[Collected data]
◇ ◇ ◇ ◇ ◇

(** Worker W1 with ten [working] and five [idle] observations at station
    S1; worker W2 without events. *)
Definition throughput_db : Database :=
  {| workers := [Worker.mk "W1" "John Martinez"; Worker.mk "W2" "Sarah Chen"];
     workstations := [Workstation.mk "S1" "Assembly Line A" (Some "Assembly")];
     events :=
       ((λ ts, sample_event ts "W1" "S1" "working" (Some 0)) <$>
          [1; 2; 3; 4; 5; 6; 7; 8; 9; 10]) ++
       ((λ ts, sample_event ts "W1" "S1" "idle" (Some 0)) <$>
          [11; 12; 13; 14; 15]) |}.

(** Worker W1 with four [working] and one [idle] observation (utilization
    80); worker W2 without events. *)
Definition eighty_db : Database :=
  {| workers := [Worker.mk "W1" "John Martinez"; Worker.mk "W2" "Sarah Chen"];
     workstations := [Workstation.mk "S1" "Assembly Line A" (Some "Assembly")];
     events :=
       ((λ ts, sample_event ts "W1" "S1" "working" (Some 0)) <$> [1; 2; 3; 4]) ++
       [sample_event 5 "W1" "S1" "idle" (Some 0)] |}.

(** Worker W1 seen absent twice, and nothing else. *)
Definition absent_db : Database :=
  {| workers := [Worker.mk "W1" "John Martinez"];
     workstations := [Workstation.mk "S1" "Assembly Line A" (Some "Assembly")];
     events := [sample_event 1 "W1" "S1" "absent" (Some 0);
                sample_event 2 "W1" "S1" "absent" (Some 0)] |}.

(** Three workers at one station: two with one [working] and two [idle]
    events, one with one [working] and three [idle] events. *)
Definition rounding_db : Database :=
  {| workers := [Worker.mk "W1" "John Martinez"; Worker.mk "W2" "Sarah Chen";
                 Worker.mk "W3" "Michael Johnson"];
     workstations := [Workstation.mk "S1" "Assembly Line A" (Some "Assembly")];
     events :=
       [sample_event 1 "W1" "S1" "working" None;
        sample_event 2 "W1" "S1" "idle" None;
        sample_event 3 "W1" "S1" "idle" None;
        sample_event 1 "W2" "S1" "working" None;
        sample_event 2 "W2" "S1" "idle" None;
        sample_event 3 "W2" "S1" "idle" None;
        sample_event 1 "W3" "S1" "working" None;
        sample_event 2 "W3" "S1" "idle" None;
        sample_event 3 "W3" "S1" "idle" None;
        sample_event 4 "W3" "S1" "idle" None] |}.
(** *** Numbers written in decimal *)

Lemma digits_of_uint d : forall n b,
  d <> Decimal.Nil \/ b = true ->
  Py.digits (Z.of_nat n) b (list_ascii_of_string (NilEmpty.string_of_uint d))
  = Some (Z.of_nat (Nat.of_uint_acc d n)).
Proof.
  induction d; intros n b Hb;
    [ destruct Hb as [?| ->]; [done | reflexivity] | .. ];
    cbn [NilEmpty.string_of_uint list_ascii_of_string Py.digits Nat.of_uint_acc];
    (match goal with
     | |- context [Py.digit_of ?c] =>
         let v := eval vm_compute in (Py.digit_of c) in
         change (Py.digit_of c) with v
     end);
    cbv iota beta;
    (match goal with
     | |- Py.digits ?z _ _ = Some (Z.of_nat (Nat.of_uint_acc _ ?m)) =>
         replace z with (Z.of_nat m) by (rewrite Nat.tail_mul_spec; lia)
     end);
    apply IHd; by right.
Qed.

Lemma string_of_uint_plain d :
  Forall (fun c => Py.is_space c = false /\ Ascii.eqb c "-" = false
                   /\ Ascii.eqb c "+" = false /\ Py.lower_ascii c = c)
         (list_ascii_of_string (NilEmpty.string_of_uint d)).
Proof. induction d; simpl; constructor; try done; by vm_compute. Qed.

Lemma lstrip_plain l :
  Forall (fun c => Py.is_space c = false) l -> Py.lstrip l = l.
Proof. intros H. destruct H as [|c l Hc _]; [done|]. simpl. by rewrite Hc. Qed.

Lemma strip_plain l :
  Forall (fun c => Py.is_space c = false) l -> Py.strip l = l.
Proof.
  intros H. unfold Py.strip. rewrite (lstrip_plain l H).
  rewrite lstrip_plain; [apply rev_involutive|]. by apply List.Forall_rev.
Qed.

Lemma to_uint_nonnil n : Nat.to_uint n <> Decimal.Nil.
Proof.
  rewrite <- (DecimalNat.Unsigned.of_to n) at 1.
  rewrite DecimalNat.Unsigned.to_of. apply DecimalFacts.unorm_nonnil.
Qed.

◇ ◇ ◇ ◇ ◇

Aim of the task: An exact retyping of every line in the records is needed.

Final answer:
(** Worker W1 with ten [working] and five [idle] observations at station
    S1; worker W2 without events. *)
Definition throughput_db : Database :=
  {| workers := [Worker.mk "W1" "John Martinez"; Worker.mk "W2" "Sarah Chen"];
     workstations := [Workstation.mk "S1" "Assembly Line A" (Some "Assembly")];
     events :=
       ((λ ts, sample_event ts "W1" "S1" "working" (Some 0)) <$>
          [1; 2; 3; 4; 5; 6; 7; 8; 9; 10]) ++
       ((λ ts, sample_event ts "W1" "S1" "idle" (Some 0)) <$>
          [11; 12; 13; 14; 15]) |}.

(** Worker W1 with four [working] and one [idle] observation (utilization
    80); worker W2 without events. *)
Definition eighty_db : Database :=
  {| workers := [Worker.mk "W1" "John Martinez"; Worker.mk "W2" "Sarah Chen"];
     workstations := [Workstation.mk "S1" "Assembly Line A" (Some "Assembly")];
     events :=
       ((λ ts, sample_event ts "W1" "S1" "working" (Some 0)) <$> [1; 2; 3; 4]) ++
       [sample_event 5 "W1" "S1" "idle" (Some 0)] |}.

(** Worker W1 seen absent twice, and nothing else. *)
Definition absent_db : Database :=
  {| workers := [Worker.mk "W1" "John Martinez"];
     workstations := [Workstation.mk "S1" "Assembly Line A" (Some "Assembly")];
     events := [sample_event 1 "W1" "S1" "absent" (Some 0);
                sample_event 2 "W1" "S1" "absent" (Some 0)] |}.

(** Three workers at one station: two with one [working] and two [idle]
    events, one with one [working] and three [idle] events. *)
Definition rounding_db : Database :=
  {| workers := [Worker.mk "W1" "John Martinez"; Worker.mk "W2" "Sarah Chen";
                 Worker.mk "W3" "Michael Johnson"];
     workstations := [Workstation.mk "S1" "Assembly Line A" (Some "Assembly")];
     events :=
       [sample_event 1 "W1" "S1" "working" None;
        sample_event 2 "W1" "S1" "idle" None;
        sample_event 3 "W1" "S1" "idle" None;
        sample_event 1 "W2" "S1" "working" None;
        sample_event 2 "W2" "S1" "idle" None;
        sample_event 3 "W2" "S1" "idle" None;
        sample_event 1 "W3" "S1" "working" None;
        sample_event 2 "W3" "S1" "idle" None;
        sample_event 3 "W3" "S1" "idle" None;
        sample_event 4 "W3" "S1" "idle" None] |}.
(** *** Numbers written in decimal *)

Lemma digits_of_uint d : forall n b,
  d <> Decimal.Nil \/ b = true ->
  Py.digits (Z.of_nat n) b (list_ascii_of_string (NilEmpty.string_of_uint d))
  = Some (Z.of_nat (Nat.of_uint_acc d n)).
Proof.
  induction d; intros n b Hb;
    [ destruct Hb as [?| ->]; [done | reflexivity] | .. ];
    cbn [NilEmpty.string_of_uint list_ascii_of_string Py.digits Nat.of_uint_acc];
    (match goal with
     | |- context [Py.digit_of ?c] =>
         let v := eval vm_compute in (Py.digit_of c) in
         change (Py.digit_of c) with v
     end);
    cbv iota beta;
    (match goal with
     | |- Py.digits ?z _ _ = Some (Z.of_nat (Nat.of_uint_acc _ ?m)) =>
         replace z with (Z.of_nat m) by (rewrite Nat.tail_mul_spec; lia)
     end);
    apply IHd; by right.
Qed.

Lemma string_of_uint_plain d :
  Forall (fun c => Py.is_space c = false /\ Ascii.eqb c "-" = false
                   /\ Ascii.eqb c "+" = false /\ Py.lower_ascii c = c)
         (list_ascii_of_string (NilEmpty.string_of_uint d)).
Proof. induction d; simpl; constructor; try done; by vm_compute. Qed.

Lemma lstrip_plain l :
  Forall (fun c => Py.is_space c = false) l -> Py.lstrip l = l.
Proof. intros H. destruct H as [|c l Hc _]; [done|]. simpl. by rewrite Hc. Qed.

Lemma strip_plain l :
  Forall (fun c => Py.is_space c = false) l -> Py.strip l = l.
Proof.
  intros H. unfold Py.strip. rewrite (lstrip_plain l H).
  rewrite lstrip_plain; [apply rev_involutive|]. by apply List.Forall_rev.
Qed.

Lemma to_uint_nonnil n : Nat.to_uint n <> Decimal.Nil.
Proof.
  rewrite <- (DecimalNat.Unsigned.of_to n) at 1.
  rewrite DecimalNat.Unsigned.to_of. apply DecimalFacts.unorm_nonnil.
Qed.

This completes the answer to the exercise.